Ils sont repartis derrière la Traction d’Yves Génier de TF1 et en profitent pour le suivre dans le col de Lachau. Curieusement, en haut, pas de photographes mais de skieurs de fond. Le doute s’installe d’autant que la traction a disparu forte de sa puissance. Les cols s’enchaînent et quand on sait l’affection de la Dyna pour les montées et un carbu qui givre de plus en plus, c’est une demi-heure de retard qui sanctionne cet épisode. L’équipage craint la mise hors course. Les 20 derniers kilomètres sont faits derrière une Peugeot d’un usager qui leur ouvre la route tout phares allumés pour faire dégager la route.
Grâce à lui, le retard se stabilise et le contrôle est passé avec 32 minutes de retard soit 2 de plus que la limite autorisé et 10.000 points de pénalité. Finalement les commissaires décident de les laisser continuer !
L’assistance est alertée pour trouver un garage qui puisse régler ce problème de carburation. Finalement c’est à Gap qu’un garagiste de 4 x 4 bricole une magnifique tôle qui empêchera le givre de se former. Le moral est dans les chaussettes après cette journée riche en galères.
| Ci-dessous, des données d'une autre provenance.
(** * gockpit: State, StateMutation, Metric and Supervisor

    A shallow embedding of [state.go] and [supervisor.go].  Go maps are
    finite maps ([gmap]) wrapped in [option] so that the nil map and the
    allocated empty map stay distinct, pointer-shared objects are threaded
    explicitly, and everything the sampling loop does to the outside world
    (probe, listener, sink and logger calls) is recorded in a trace. *)

From Stdlib Require Import ZArith PrimFloat Ascii.
From stdpp Require Import gmap strings list fin_maps pretty.

Open Scope Z_scope.

(** ** Dynamically typed values ([interface{}])

    The scalar types the typed accessors of [State] know about.  Integer
    payloads are kept as [Z]; the conversions [int(i)] in [State.Int] only
    widen, so they are the identity on the payload.  [float32] values are
    kept as the binary64 number they denote, which makes [float64(i)] the
    identity as well. *)
Inductive value :=
  | VNil
  | VInt (i : Z)
  | VInt8 (i : Z)
  | VInt32 (i : Z)
  | VInt64 (i : Z)
  | VFloat32 (f : float)
  | VFloat64 (f : float)
  | VBool (b : bool)
  | VString (s : string).

(** Go's [==] on two interface values: equal dynamic types and equal
    payloads; floating point payloads are compared the IEEE way. *)
Definition iface_eq (a b : value) : bool :=
  match a, b with
  | VNil, VNil => true
  | VInt x, VInt y => Z.eqb x y
  | VInt8 x, VInt8 y => Z.eqb x y
  | VInt32 x, VInt32 y => Z.eqb x y
  | VInt64 x, VInt64 y => Z.eqb x y
  | VFloat32 x, VFloat32 y => PrimFloat.eqb x y
  | VFloat64 x, VFloat64 y => PrimFloat.eqb x y
  | VBool x, VBool y => Bool.eqb x y
  | VString x, VString y => String.eqb x y
  | _, _ => false
  end.

(** What a call returns: a value, or the panic it raised. *)
Inductive result (A : Type) :=
  | Ok (a : A)
  | Panic (v : value) (msg : string).
Arguments Ok {A} a.
Arguments Panic {A} v msg.

(** ** Go maps *)

(** A map variable is nil ([None]) or points to an allocated table. *)
Abbreviation gomap V := (option (gmap string V)).

(** [m[k]] with the comma-ok form: reading a nil map finds nothing. *)
Definition index {V} (m : gomap V) (k : string) : option V :=
  match m with
  | None => None
  | Some t => t !! k
  end.

(** [len(m)]; the length of a nil map is zero. *)
Definition len {V} (m : gomap V) : nat :=
  match m with
  | None => 0%nat
  | Some t => size t
  end.

(** The table behind a map that the code has just made sure is allocated. *)
Definition table {V} (m : gomap V) : gmap string V :=
  match m with
  | None => ∅
  | Some t => t
  end.

(** ** JSON documents, as [encoding/json] builds them *)
#[local] Set Warnings "-register-all".
Inductive json :=
  | JNull
  | JBool (b : bool)
  | JInt (i : Z)
  | JFloat (f : float)
  | JString (s : string)
  | JObject (members : list (string * json)).

(** [json.Marshal] on a scalar; NaN and the infinities are unsupported
    values and make the whole call fail. *)
Definition marshal_float (f : float) : option json :=
  if (PrimFloat.is_nan f || PrimFloat.is_infinity f)%bool then None
  else Some (JFloat f).

Definition marshal_value (v : value) : option json :=
  match v with
  | VNil => Some JNull
  | VInt i | VInt8 i | VInt32 i | VInt64 i => Some (JInt i)
  | VFloat32 f | VFloat64 f => marshal_float f
  | VBool b => Some (JBool b)
  | VString s => Some (JString s)
  end.

(** [json.Marshal] on a map: [null] for the nil map, otherwise an object
    with one member per key (members are listed in the table's key order). *)
Definition marshal_map {V} (enc : V → option json) (m : gomap V) : option json :=
  match m with
  | None => Some JNull
  | Some t =>
      JObject <$> mapM (λ kv, pair kv.1 <$> enc kv.2) (map_to_list t)
  end.

(** The member names of an object. *)
Definition member_names (j : json) : list string :=
  match j with
  | JObject ms => ms.*1
  | _ => []
  end.

(** Lookup of a member by name. *)
Definition member (name : string) (j : json) : option json :=
  match j with
  | JObject ms => (λ r, r.2.2) <$> list_find (λ kv, kv.1 = name) ms
  | _ => None
  end.

(** ** What the package gets from outside *)

(** Modelled from the spec: the entry type of the [Errors] collection is
    not part of the sources.  The code reads its field [Err] (here
    [Error_Err], the name [Err] being taken by the method of [State]), the
    error that was recorded; a missing key reads as the zero entry, whose
    [Err] is nil. *)
Record Error (error : Type) := { Error_Err : option error }.
Arguments Error_Err {error} _.
Arguments Build_Error {error} _.

(** The types and functions the two files use and do not define. *)
Class Collaborators := {
  (** Go [error] values, compared by [==]. *)
  error : Type;
  error_eq_dec :: EqDecision error;
  (** An entry of [Errors] handed around as an [error] value, as
      [Supervisor.Run] does with the result of [getError]. *)
  Error_as_error : Error error → error;
  (** The alert evaluator bound to a key, and its [update] hook. *)
  Alert : Type;
  alert_update : value → Alert → Alert;
  (** Listener callbacks are opaque; a call is recorded in the trace. *)
  Listener : Type;
  (** [strconv.FormatFloat] *)
  FormatFloat : float → ascii → Z → Z → string;
  (** How [encoding/json] renders an entry of [Errors] and an alert. *)
  marshal_Error : Error error → option json;
  marshal_Alert : Alert → option json
}.

Section Gockpit.

Context `{Collaborators}.

(** ** The error table *)

(** Modelled from the spec: [Errors.Collect] is not part of the sources;
    it records the error under the code, replacing any prior error kept
    under that code. *)
Definition Collect (e : gmap string (Error error)) (code : string) (err : error)
  : gmap string (Error error) :=
  <[code := {| Error_Err := Some err |}]> e.

(** [e[key].Err] *)
Definition index_Err (e : gomap (Error error)) (key : string) : option error :=
  match index e key with
  | Some entry => Error_Err entry
  | None => None
  end.

(** ** State *)
Record State := {
  data : gomap value;
  errors : gomap (Error error);
  alerts : gomap Alert
}.

(** [if s.data == nil { s.data = make(map[string]interface{}) }] *)
Definition make_data (s : State) : State :=
  match data s with
  | None => {| data := Some ∅; errors := errors s; alerts := alerts s |}
  | Some _ => s
  end.

(** [if s.errors == nil { s.errors = make(Errors) }] *)
Definition make_errors (s : State) : State :=
  match errors s with
  | None => {| data := data s; errors := Some ∅; alerts := alerts s |}
  | Some _ => s
  end.

(** [s.data[key]]: a missing key and a nil map both read as nil. *)
Definition elem (s : State) (key : string) : value :=
  default VNil (index (data s) key).

(** [for key, val := range other { d[key] = val }] *)
Definition merge (d other : gmap string value) : gmap string value :=
  map_fold (λ key val acc, <[key := val]> acc) d other.

Definition apply (s other : State) : State :=
  let s := make_data s in
  let d := merge (table (data s)) (table (data other)) in
  {| data := Some d;
     errors := errors s;
     alerts :=
       match alerts s with
       | None => None
       | Some al =>
           Some (map_imap
                   (λ key a, Some (alert_update (default VNil (d !! key)) a)) al)
       end |}.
MARDI 3 FEVRIER : PARCOURS COMMUN SUITE

Le départ se fait à partir de l’aérodrome de Tallard à la sortie de Gap. La descente vers Monaco est magnifique. Le Tripmaster n’est toujours pas calé et la navigation se fait avec la carte Michelin sur les genoux.
Suite à un accident, la spéciale a été neutralisée et c’est par l’autoroute que Monaco est rallié : c’est le moment de décompresser. Les embouteillages à l’entrée de Cagnes font chauffer la voiture et à nouveau ce nuage bleu qui les suit. Ne voulant prendre aucun risque à l’approche du but, un arrêt pour vérification montre une belle flaque d’huile sous la voiture ! Hélas, ce n’est pas de l’huile moteur, mais de boite ! Le joint autour de l’arbre de roue est éclaté et il n’y a plus d’huile à l’intérieur. Heureusement cet épisode se déroule dans le col de la Turbie qui sera descendu en roue libre moteur coupé. Ce n’est qu’au contrôle que la voiture sera remise en marche.

NUIT DE MARDI A MERCREDI 4 FEVRIER : LAST NIGHT.
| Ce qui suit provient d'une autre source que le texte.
(** * Campo Minado: the genetic trainer (agente_genetico/main.cpp)

    A shallow embedding of the board environment, the rule interpreter,
    the fitness evaluator, the crossover operator and the population
    checkpoint of the genetic agent, together with the board of the
    human-playable game (jogador_humano/main.cpp).

    Conventions.
    - A C++ [int] is a [Z]; every quantity of the board is far from the
      32-bit limits, the checkpoint codec writes the wrap-around out.
    - [std::vector<std::vector<Cell>>] is a [list (list Cell)], read and
      updated by index with stdpp's lookup and alter.
    - A method that mutates [*this] or a reference parameter takes the old
      value and returns the new one.
    - The recursion of [revealCell] is bounded by an explicit call depth;
      [None] stands for a call stack that ran out.
    - [gen_global] is an arbitrary sequence of raw draws [rnd] read through
      a cursor.

    - [gen_fixed] and the human game's generator are sequences of draws
      of their own; [uniform_real_distribution] reads a sequence of reals.

    The file has the program, the vocabulary of the statements and the
    proofs, which end with the theorems C1 to C10.  The properties X1 to X22
    of the selection and mutation operators, the scenario bank, accepted
    checkpoints and the human game follow them. *)

From Stdlib Require Import ZArith Lia Bool Floats.
From Stdlib.Strings Require Import Byte.
From stdpp Require Import base tactics option relations list list_numbers
  sorting strings gmap.
Arguments Replied {A} body.
Arguments Failed {A} status_code.
Arguments Unreachable {A} kind.

Definition raise_for_status {A} (r : reply A) : result A :=
  match r with
  | Replied body => Ok body
  | Failed status_code => Raise (HTTPError status_code)
  | Unreachable kind => Raise (RequestException kind)
  end.

(** ** The world and the method monad *)

Section World.
Context {server : Type}.

(** What lies outside the process: the state of the remote Gerrit, the
    exchanges made so far (oldest first) and the lines logged at error
    level. *)
Record world : Type := { srv : server; wire : list exchange; errlog : list string }.

(** A method body: it may read and assign attributes of [self], talk to
    the world, and ends by returning or raising.  What it did before
    raising stays done. *)
Definition M (S A : Type) : Type := S -> world -> result A * S * world.

Definition ret {S A} (a : A) : M S A := fun self w => (Ok a, self, w).

Definition raise {S A} (e : exn) : M S A := fun self w => (Raise e, self, w).

Definition bind {S A B} (m : M S A) (k : A -> M S B) : M S B :=
  fun self w =>
    match m self w with
    | (Ok a, self', w') => k a self' w'
    | (Raise e, self', w') => (Raise e, self', w')
    end.
(* ===== verification/ProtoUtils.v ===== *)
(** * Wire-level encoding of protozero
    (include/perfetto/protozero/proto_utils.h)

    Tags, zig-zag, variable-length integers and the fixed-size redundant
    variable-length integers used to backfill lengths.  A pointer range
    [start, end) is the list of the bytes in it; a returned pointer is the number
    of bytes between [start] and it, so 0 is the failure value [start]. *)

From stdpp Require Import strings.
From S2P Require Import Prelude.

(** ** Types and constants *)

Inductive ProtoWireType : Type := kVarInt | kFixed64 | kLengthDelimited | kFixed32.
#[export] Instance ProtoWireType_eq_dec : EqDecision ProtoWireType.
Proof. solve_decision. Defined.

Definition wire_type_value (t : ProtoWireType) : Z :=
  match t with kVarInt => 0 | kFixed64 => 1 | kLengthDelimited => 2 | kFixed32 => 5 end.

Inductive ProtoSchemaType : Type :=
| kSchemaUnknown | kSchemaDouble | kSchemaFloat | kSchemaInt64 | kSchemaUint64 | kSchemaInt32
| kSchemaFixed64 | kSchemaFixed32 | kSchemaBool | kSchemaString | kSchemaGroup | kSchemaMessage
| kSchemaBytes | kSchemaUint32 | kSchemaEnum | kSchemaSfixed32 | kSchemaSfixed64
| kSchemaSint32 | kSchemaSint64.

Definition ProtoSchemaToString (v : ProtoSchemaType) : string :=
  match v with
  | kSchemaUnknown => "unknown" | kSchemaDouble => "double" | kSchemaFloat => "float"
  | kSchemaInt64 => "int64" | kSchemaUint64 => "uint64" | kSchemaInt32 => "int32"
  | kSchemaFixed64 => "fixed64" | kSchemaFixed32 => "fixed32" | kSchemaBool => "bool"
  | kSchemaString => "string" | kSchemaGroup => "group" | kSchemaMessage => "message"
  | kSchemaBytes => "bytes" | kSchemaUint32 => "uint32" | kSchemaEnum => "enum"
  | kSchemaSfixed32 => "sfixed32" | kSchemaSfixed64 => "sfixed64" | kSchemaSint32 => "sint32"
  | kSchemaSint64 => "sint64"
  end.

Definition kMessageLengthFieldSize : Z := 4.
Definition kMaxMessageLength : Z := (1 .<< (kMessageLengthFieldSize * 7)) - 1.
Definition kMaxTagEncodedSize : Z := 5.
Definition kMaxSimpleFieldEncodedSize : Z := kMaxTagEncodedSize + 10.

(** A C++ integer type: its width in bits and its signedness. *)
Record int_type := IntType { int_bits : Z; int_signed : bool }.
Definition uint8_t := IntType 8 false.
Definition uint32_t := IntType 32 false.
Definition uint64_t := IntType 64 false.
Definition int32_t := IntType 32 true.
Definition int64_t := IntType 64 true.
Definition int_type_ok (t : int_type) : Prop := 8 <= int_bits t <= 64.
Definition in_type (t : int_type) (v : Z) : Prop :=
  if int_signed t then - 2 ^ (int_bits t - 1) <= v < 2 ^ (int_bits t - 1)
  else 0 <= v < 2 ^ int_bits t.

(** ** Tags *)

Definition MakeTagVarInt (field_id : Z) : Z := u32 (field_id .<< 3) .| wire_type_value kVarInt.
Definition MakeTagFixed (sizeof_T : Z) (field_id : Z) : Z :=
  u32 (field_id .<< 3) .| wire_type_value (if sizeof_T =? 8 then kFixed64 else kFixed32).
Definition MakeTagLengthDelimited (field_id : Z) : Z :=
  u32 (field_id .<< 3) .| wire_type_value kLengthDelimited.

(** ** Zig-zag, for a signed type of [bits] bits *)

Definition ZigZagEncode (bits value : Z) : Z :=
  uw bits (uw bits value .<< 1) .^ uw bits (value .>> (bits - 1)).

Definition ZigZagDecode (bits value : Z) : Z :=
  let u_value := uw bits value in
  let mask := uw bits (- (u_value .& 1)) in
  sw bits ((u_value .>> 1) .^ mask).

(** ** Variable-length integers *)

(** The conversion of the argument to [UnsignedType]: signed types are first
    sign-extended to int64_t. *)
Definition MaybeExtend (T : int_type) (value : Z) : Z :=
  if int_signed T then u64 value else uw (int_bits T) value.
A 22H10, le départ de la dernière boucle Monaco / Monaco est pris pour le fun et garer la Dyna blessée quelques mettre après, déçu de ne pas pouvoir s’offrir cette apothéose.

Vers 1h du matin, les premières voitures repassent le contrôle final. La Dyna est remise en route pour répondre au règlement. Une bouffée d’émotion s’empare de l’équipage : ils l’ont fait !

Il leur sera difficile d’aller se coucher et préfèrent rester à côté de leur tas d’aluminium qui pour eux avait une âme. Elle est si mignonne et semble si fragile à côté des montres de l’époque.
Manuel ne peut retenir ses larmes. Une relation humaine se crée et Manu se surprend à lui parler comme à un fils. Un dialogue surnaturel s’instaure entre eux.
Manuel De Montremy comprend maintenant ce que ses parents ont vécu à bord de la même voiture.

In fine, c’est sa propre histoire qu’il a écrit et non plus celle que ses parents lui racontent depuis 50 ans.